## Source records
(** ** Identifier sanitization *)

(** A call that is counted is in the trace. *)
Lemma count_positive (f : Action -> bool) (l : list Action) :
  (1 <= count f l)%nat -> exists a, In a l /\ f a = true.
Proof.
  unfold count. intros H.
  destruct (filter f l) as [|a l'] eqn:E; [simpl in H; lia|].
  exists a. apply filter_In. rewrite E. left. reflexivity.
Qed.

(** What [runQuery] does once the connection is there, by the outcome of the
    first attempt of the query. *)
Lemma runQuery_first_attempt (env : Env) (q : JsString) (w w0 : World) :
  run env ensureConnection w = (Returned tt, w0) ->
  let final := run env (runQuery (DatabaseClient.query q)) w in
  (1 <= count is_execute (since w (snd final)))%nat /\
  match run env (DatabaseClient.query q) w0 with
  | (Returned rows, w1) =>
      final = (Returned rows, after env resetIdleTimer w1)
  | (Thrown e, w1) =>
      if isTransient e then True else final = (Thrown e, w1)
  end.
Proof.
  intros H0. cbv zeta.
  pose proof (run_extends_eq H0) as X0.
  destruct (run env (DatabaseClient.query q) w0) as [[rows|e] w1] eqn:H1;
    pose proof (run_extends_eq H1) as X1;
    frame_at (query_frame env q w0) H1;
    destruct F as (_ & _ & _ & _ & _ & Qx).
  - assert (E : run env (runQuery (DatabaseClient.query q)) w =
                (Returned rows, after env resetIdleTimer w1)).
    { unfold runQuery, after.
      rewrite run_bind, H0, run_try_catch, run_bind, H1, run_bind.
      destruct (resetIdleTimer_frame env w1) as [Hr _].
      destruct (run env resetIdleTimer w1) as [o w2]. simpl in Hr. subst o.
      reflexivity. }
    rewrite E. split; [|reflexivity]. simpl snd.
    pose proof (run_extends env resetIdleTimer w1) as X2.
    fold (after env resetIdleTimer w1) in X2.
    rewrite (count_since_trans _ w w0 _), (count_since_trans _ w0 w1 _);
      eauto using extends_trans.
    rewrite Qx. lia.
  - assert (X : extends w1 (snd (run env (runQuery (DatabaseClient.query q)) w))).
    { unfold runQuery.
      rewrite run_bind, H0, run_try_catch, run_bind, H1.
      apply run_extends. }
    split.
    + rewrite (count_since_trans _ w w0 _), (count_since_trans _ w0 w1 _);
        eauto using extends_trans.
      rewrite Qx. lia.
    + destruct (isTransient e) eqn:Et; [exact I|].
      apply (runQuery_rethrows env _ w w0 w1 e H0 H1 Et).
Qed.

(** The handler of [describe_table] answers with what [runQuery] gives. *)
Lemma describe_table_answer (env : Env) (w : World) (t : JsString)
  (other : option JsString) :
  run env
      (handleCallTool env
         (mkParams (lit "describe_table") (Some (mkArgs other (Some t))))) w =
  match run env
          (runQuery
             (DatabaseClient.query (lit "DESCRIBE " ++ sanitizeTableName t)))
          w with
  | (Returned rows, w') =>
      (Returned (text_result (JSON_stringify (J_rows rows))), w')
  | (Thrown e, w') =>
      (Returned (text_result (Plain (lit "Error: " ++ messageText e))), w')
  end.
Proof.
  unfold handleCallTool. rewrite run_try_catch, dispatch_describe_table.
  cbn [property receiver table bind]. rewrite run_bind.
  destruct (run env (runQuery _) w) as [[rows|e] w']; reflexivity.
Qed.

(** C7. [sanitizeTableName] keeps, in order, exactly the code units of
    [A-Za-z0-9_] and drops every other one; sanitizing twice is sanitizing
    once; and [describe_table] embeds the sanitized name: every statement
    it has the pool execute is [DESCRIBE] followed by the sanitized name,
    that statement is executed whenever the connection is there, and its
    rows (or, when it fails with an error that is not a connection error,
    its error) are what the caller is answered; when the connection is not
    there nothing is executed. *)
Theorem sanitizeTableName_strips_and_is_idempotent
  (env : Env) (w : World) (t : JsString) (other : option JsString) :
  let statement := lit "DESCRIBE " ++ sanitizeTableName t in
  let answer :=
    run env
        (handleCallTool env
           (mkParams (lit "describe_table") (Some (mkArgs other (Some t)))))
        w in
  sanitizeTableName t = filter isWordUnit t /\
  sanitizeTableName (sanitizeTableName t) = sanitizeTableName t /\
  Forall (executes_only statement) (since w (snd answer)) /\
  match run env ensureConnection w with
  | (Thrown e, w0) =>
      answer =
        (Returned (text_result (Plain (lit "Error: " ++ messageText e))), w0) /\
      count is_execute (since w (snd answer)) = 0%nat
  | (Returned _, w0) =>
      (exists p, In (A_execute p statement) (since w (snd answer))) /\
      match run env (DatabaseClient.query statement) w0 with
      | (Returned rows, _) =>
          fst answer = Returned (text_result (JSON_stringify (J_rows rows)))
      | (Thrown e, w1) =>
          if isTransient e then True
          else answer =
                 (Returned
                    (text_result (Plain (lit "Error: " ++ messageText e))),
                  w1)
      end
  end.
Proof.
  cbv zeta.
  assert (HF : Forall (executes_only (lit "DESCRIBE " ++ sanitizeTableName t))
                 (since w
                    (snd (run env
                            (handleCallTool env
                               (mkParams (lit "describe_table")
                                  (Some (mkArgs other (Some t))))) w)))).
  { apply (all_calls_run _ env _ w). unfold handleCallTool.
    apply all_calls_try_catch; [|intros; exact I].
    rewrite dispatch_describe_table. cbn [property receiver table bind].
    apply all_calls_bind; [apply runQuery_executes_only | intros; exact I]. }
  split; [apply sanitizeTableName_filter|]. split.
  { rewrite !sanitizeTableName_filter. apply filter_twice. }
  split; [exact HF|].
  rewrite describe_table_answer in *.
  set (statement := lit "DESCRIBE " ++ sanitizeTableName t) in *.
  destruct (run env ensureConnection w) as [[[]|e0] w0] eqn:H0.
  - destruct (runQuery_first_attempt env statement w w0 H0) as [Hc Ho].
    destruct (run env (runQuery (DatabaseClient.query statement)) w)
      as [[rows'|e'] wf] eqn:Hf; simpl snd in *; simpl fst.
    + split.
      * destruct (count_positive _ _ Hc) as [a [Ha Hx]].
        destruct a as [ | |?| |p0 q0|?|?|?|?|?|?|?]; try discriminate Hx.
        exists p0. rewrite Forall_forall in HF.
        rewrite <- (HF _ Ha p0 q0 eq_refl). exact Ha.
      * destruct (run env (DatabaseClient.query statement) w0)
          as [[rows|e] w1].
        -- injection Ho as <- _. reflexivity.
        -- destruct (isTransient e); [exact I | discriminate Ho].
    + split.
      * destruct (count_positive _ _ Hc) as [a [Ha Hx]].
        destruct a as [ | |?| |p0 q0|?|?|?|?|?|?|?]; try discriminate Hx.
        exists p0. rewrite Forall_forall in HF.
        rewrite <- (HF _ Ha p0 q0 eq_refl). exact Ha.
      * destruct (run env (DatabaseClient.query statement) w0)
          as [[rows|e] w1].
        -- discriminate Ho.
        -- destruct (isTransient e); [exact I|].
           injection Ho as <- <-. reflexivity.
  - assert (Hf : run env (runQuery (DatabaseClient.query statement)) w =
                 (Thrown e0, w0)).
    { unfold runQuery. rewrite run_bind, H0. reflexivity. }
    rewrite Hf in *. simpl snd. split; [reflexivity|].
    no_such_call H0 ensureConnection_calls.
Qed.

Example describe_table_statement :
  filter is_execute
    (trace
       (after healthy
          (handleCallTool healthy
             (mkParams (lit "describe_table")
                (Some (mkArgs None (Some (lit "users; DROP TABLE x--"))))))
          initial)) =
  [A_execute 4%nat (lit "DESCRIBE usersDROPTABLEx")].
Proof. vm_compute. reflexivity. Qed.

(** ** Teardown *)

(** C4, at the failing input.  The pool exists and [pool.end()] rejects:
    [closeTunnel] rejects with that error, and the tunnel handle is still
    set. The listener and the SSH connection were not closed. *)
Theorem closeTunnel_propagates_pool_end_error :
  let w := after pool_end_rejects
                 (handleCallTool pool_end_rejects (tool "list_tables"))
                 initial in
  let r := run pool_end_rejects closeTunnel w in
  vars w = mkState (Some (mkTunnel 1 1)) (Some 6%nat) (Some 4%nat) /\
  fst r = Thrown econnreset /\
  vars (snd r) = mkState (Some (mkTunnel 1 1)) None (Some 4%nat) /\
  since w (snd r) = [A_clearTimeout 6%nat; A_pool_end 4%nat].
Proof. cbv zeta. repeat split; vm_compute; reflexivity. Qed.

(** X7.  What [closeTunnel] does do: it throws only what [pool.end()]
    threw; an error of [server.close()] or of [conn.end()] is dropped; and
    whenever it returns, handle, timer and pool are cleared. *)
Lemma closeTunnel_suppresses_tunnel_errors (env : Env) (w : World) :
  let r := run env closeTunnel w in
  match fst r with
  | Returned _ => vars (snd r) = mkState None None None
  | Thrown e =>
      exists p,
        pool (vars w) = Some p /\
        (pool_end_result env (List.length (trace w)) = inl e \/
         pool_end_result env (S (List.length (trace w))) = inl e)
  end.
Proof.
  destruct w as [[tn tm pl] tr pe li nw ex]. cbn.
  case_split; cbn; try reflexivity; eexists; split; try reflexivity.
  all: rewrite ?length_app, ?Nat.add_1_r in *; auto.
Qed.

## What is being asked
Beginning with the line holding "run env ensureConnection w = (Returned" and ending with the line holding "(Thrown e, w') =>", write out the stretch of material above exactly; add no further lines.

## Exercise result
  run env ensureConnection w = (Returned tt, w0) ->
  let final := run env (runQuery (DatabaseClient.query q)) w in
  (1 <= count is_execute (since w (snd final)))%nat /\
  match run env (DatabaseClient.query q) w0 with
  | (Returned rows, w1) =>
      final = (Returned rows, after env resetIdleTimer w1)
  | (Thrown e, w1) =>
      if isTransient e then True else final = (Thrown e, w1)
  end.
Proof.
  intros H0. cbv zeta.
  pose proof (run_extends_eq H0) as X0.
  destruct (run env (DatabaseClient.query q) w0) as [[rows|e] w1] eqn:H1;
    pose proof (run_extends_eq H1) as X1;
    frame_at (query_frame env q w0) H1;
    destruct F as (_ & _ & _ & _ & _ & Qx).
  - assert (E : run env (runQuery (DatabaseClient.query q)) w =
                (Returned rows, after env resetIdleTimer w1)).
    { unfold runQuery, after.
      rewrite run_bind, H0, run_try_catch, run_bind, H1, run_bind.
      destruct (resetIdleTimer_frame env w1) as [Hr _].
      destruct (run env resetIdleTimer w1) as [o w2]. simpl in Hr. subst o.
      reflexivity. }
    rewrite E. split; [|reflexivity]. simpl snd.
    pose proof (run_extends env resetIdleTimer w1) as X2.
    fold (after env resetIdleTimer w1) in X2.
    rewrite (count_since_trans _ w w0 _), (count_since_trans _ w0 w1 _);
      eauto using extends_trans.
    rewrite Qx. lia.
  - assert (X : extends w1 (snd (run env (runQuery (DatabaseClient.query q)) w))).
    { unfold runQuery.
      rewrite run_bind, H0, run_try_catch, run_bind, H1.
      apply run_extends. }
    split.
    + rewrite (count_since_trans _ w w0 _), (count_since_trans _ w0 w1 _);
        eauto using extends_trans.
      rewrite Qx. lia.
    + destruct (isTransient e) eqn:Et; [exact I|].
      apply (runQuery_rethrows env _ w w0 w1 e H0 H1 Et).
Qed.

(** The handler of [describe_table] answers with what [runQuery] gives. *)
Lemma describe_table_answer (env : Env) (w : World) (t : JsString)
  (other : option JsString) :
  run env
      (handleCallTool env
         (mkParams (lit "describe_table") (Some (mkArgs other (Some t))))) w =
  match run env
          (runQuery
             (DatabaseClient.query (lit "DESCRIBE " ++ sanitizeTableName t)))
          w with
  | (Returned rows, w') =>
      (Returned (text_result (JSON_stringify (J_rows rows))), w')
  | (Thrown e, w') =>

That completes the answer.